Stored data entries
━━━

(** When no feature is deprecated, [get_phase_progress] returns one
    entry for each feature of the registry and nothing else; the entry
    names the phase, the next phase in the order internal, beta, gradual,
    stable, and no next phase for stable. *)
Lemma get_phase_progress_entries self :
  (∀ feature, _phase_config self !! feature ≠ Some DEPRECATED) →
  ∃ progress,
    get_phase_progress eta_in_days self = inr progress
    ∧ ∀ feature,
        progress !! feature =
          (λ phase,
             {| progress_phase := value phase;
                progress_percentage := _get_progress_percentage phase;
                progress_next_phase := value <$> _get_next_phase phase;
                progress_eta := _estimate_eta eta_in_days feature phase |})
          <$> _phase_config self !! feature.
Proof.
  intros Hnone. unfold get_phase_progress.
  assert (Hall : Forall (λ item, item.2 ≠ DEPRECATED)
                   (map_to_list (_phase_config self))).
  { apply Forall_forall. intros [feature phase] Hin. simpl. intros ->.
    by apply (Hnone feature), elem_of_map_to_list. }
  destruct (phase_progress_loop_returns _ (NoDup_fst_map_to_list _) Hall ∅)
    as (result & Hres & Hlookup).
  exists result. split; [done|]. intros feature.
  rewrite Hlookup, list_to_map_to_list.
  destruct (_phase_config self !! feature) as [phase|] eqn:Hphase; simpl.
  - unfold stored_entry. destruct phase; try reflexivity.
    by destruct (Hnone feature).
  - apply lookup_empty.
Qed.

(** [_get_next_phase] walks the order internal, beta, gradual,
    stable: it has no answer exactly for stable and deprecated, and each
    step it takes adds 25 to [_get_progress_percentage]. *)
Lemma next_phase_advances phase :
  (_get_next_phase phase = None ↔ phase = STABLE ∨ phase = DEPRECATED)
  ∧ ∀ next, _get_next_phase phase = Some next →
            _get_progress_percentage next = _get_progress_percentage phase + 25.
Proof.
  split.
  - destruct phase; split; intros H;
      try (vm_compute in H; discriminate H);
      try (destruct H as [H|H]; discriminate H);
      try reflexivity; try (by left); by right.
  - intros next Hnext.
    destruct phase; vm_compute in Hnext; try discriminate Hnext;
      injection Hnext as <-; reflexivity.
Qed.

End PhaseProgressFacts.

(** * Feature flags *)

Section FeatureFlagFacts.

Import FeatureFlags.

Variable hash : string → Z.

(** X13.  Without a server id ([None] or the empty string) a feature is
    enabled exactly when its flag exists and has the status enabled: the
    percentage is never consulted. *)
Theorem is_enabled_without_server flags feature server_id :
  server_id = None ∨ server_id = Some "" →
  is_enabled hash flags feature server_id = true
  ↔ ∃ flag, flags !! feature = Some flag ∧ status flag = Some ENABLED.
Proof.
  intros Hserver. unfold is_enabled.
  destruct (flags !! feature) as [[st ro de]|].
  2: { split; [done|]. by intros (? & [=] & _). }
  split.
  - intros H.
    destruct st as [[]|]; try (eexists; split; reflexivity); exfalso;
      destruct Hserver as [->| ->]; destruct ro, de;
      vm_compute in H; discriminate H.
  - intros (flag & [= <-] & Hst). simpl in Hst. subst st. reflexivity.
Qed.

(** X14.  [set_status(feature, ENABLED)] turns the feature on for every
    server id exactly when the flag exists (it never creates a flag);
    [set_status(feature, DISABLED)] turns it off in every case. *)
Theorem set_status_switches flags feature server_id :
  is_enabled hash (set_status flags feature ENABLED) feature server_id
    = bool_decide (is_Some (flags !! feature))
  ∧ is_enabled hash (set_status flags feature DISABLED) feature server_id
    = false.
Proof.
  unfold set_status, is_enabled.
  destruct (flags !! feature) as [flag|] eqn:Hflag.
  - rewrite !lookup_insert_eq. simpl. by split.
  - rewrite Hflag. by split.
Qed.

Lemma is_enabled_set_rollout flags feature percentage flag server_id :
  flags !! feature = Some flag →
  status flag ≠ Some ENABLED →
  status flag ≠ Some DISABLED →
  status flag ≠ None →
  server_id ≠ "" →
  is_enabled hash (set_rollout flags feature percentage) feature (Some server_id)
  = bool_decide (hash (server_id ++ "_" ++ feature) `mod` 100
                 < Z.max 0 (Z.min 100 percentage)).
Proof.
  intros Hflag Hen Hdis Hnone Hserver. unfold set_rollout, is_enabled.
  rewrite Hflag, lookup_insert_eq. simpl.
  destruct (status flag) as [[]|]; simpl; try done; by rewrite decide_False.
Qed.

(** Raising the rollout of a flag never disables a server:
    if a server is enabled after [set_rollout(feature, p1)], it is enabled
    after [set_rollout(feature, p2)] for every [p2 >= p1]. *)
Lemma set_rollout_monotone flags feature server_id (p1 p2 : Z) :
  p1 ≤ p2 →
  is_enabled hash (set_rollout flags feature p1) feature server_id = true →
  is_enabled hash (set_rollout flags feature p2) feature server_id = true.
Proof.
  intros Hle. unfold set_rollout, is_enabled.
  destruct (flags !! feature) as [flag|] eqn:Hflag.
  - rewrite !lookup_insert_eq. simpl. unfold truthy. simpl.
    destruct (status flag) as [[]|]; simpl; try done;
      destruct server_id as [server_id|]; try done;
      case_decide; try done;
      rewrite !bool_decide_eq_true; lia.
  - by rewrite Hflag.
Qed.

(** X15.  The statuses internal, beta and gradual are all decided by the
    percentage alone: for a flag in one of them and a server id that is not
    empty, [set_rollout] to 0 or less disables every server and
    [set_rollout] to 100 or more enables every server. *)
Theorem set_rollout_extremes flags feature flag server_id percentage :
  flags !! feature = Some flag →
  status flag = Some INTERNAL ∨ status flag = Some BETA
    ∨ status flag = Some GRADUAL →
  server_id ≠ "" →
  (percentage ≤ 0 →
   is_enabled hash (set_rollout flags feature percentage) feature
     (Some server_id) = false)
  ∧ (100 ≤ percentage →
     is_enabled hash (set_rollout flags feature percentage) feature
       (Some server_id) = true).
Proof.
  intros Hflag Hstatus Hserver.
  pose proof (Z.mod_pos_bound (hash (server_id ++ "_" ++ feature)) 100) as Hr.
  rewrite (is_enabled_set_rollout _ _ _ flag) by
    (try done; destruct Hstatus as [->|[->| ->]]; done).
  split; intros Hp.
  - apply bool_decide_eq_false. lia.
  - apply bool_decide_eq_true. lia.
Qed.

━━━

→ **ACTION ITEM**: An exact restatement of the lines from the one with "decided by the" through the last line of the data is the only acceptable answer.

→ **EXERCISE RESPONSE**:
(** X15.  The statuses internal, beta and gradual are all decided by the
    percentage alone: for a flag in one of them and a server id that is not
    empty, [set_rollout] to 0 or less disables every server and
    [set_rollout] to 100 or more enables every server. *)
Theorem set_rollout_extremes flags feature flag server_id percentage :
  flags !! feature = Some flag →
  status flag = Some INTERNAL ∨ status flag = Some BETA
    ∨ status flag = Some GRADUAL →
  server_id ≠ "" →
  (percentage ≤ 0 →
   is_enabled hash (set_rollout flags feature percentage) feature
     (Some server_id) = false)
  ∧ (100 ≤ percentage →
     is_enabled hash (set_rollout flags feature percentage) feature
       (Some server_id) = true).
Proof.
  intros Hflag Hstatus Hserver.
  pose proof (Z.mod_pos_bound (hash (server_id ++ "_" ++ feature)) 100) as Hr.
  rewrite (is_enabled_set_rollout _ _ _ flag) by
    (try done; destruct Hstatus as [->|[->| ->]]; done).
  split; intros Hp.
  - apply bool_decide_eq_false. lia.
  - apply bool_decide_eq_true. lia.
Qed.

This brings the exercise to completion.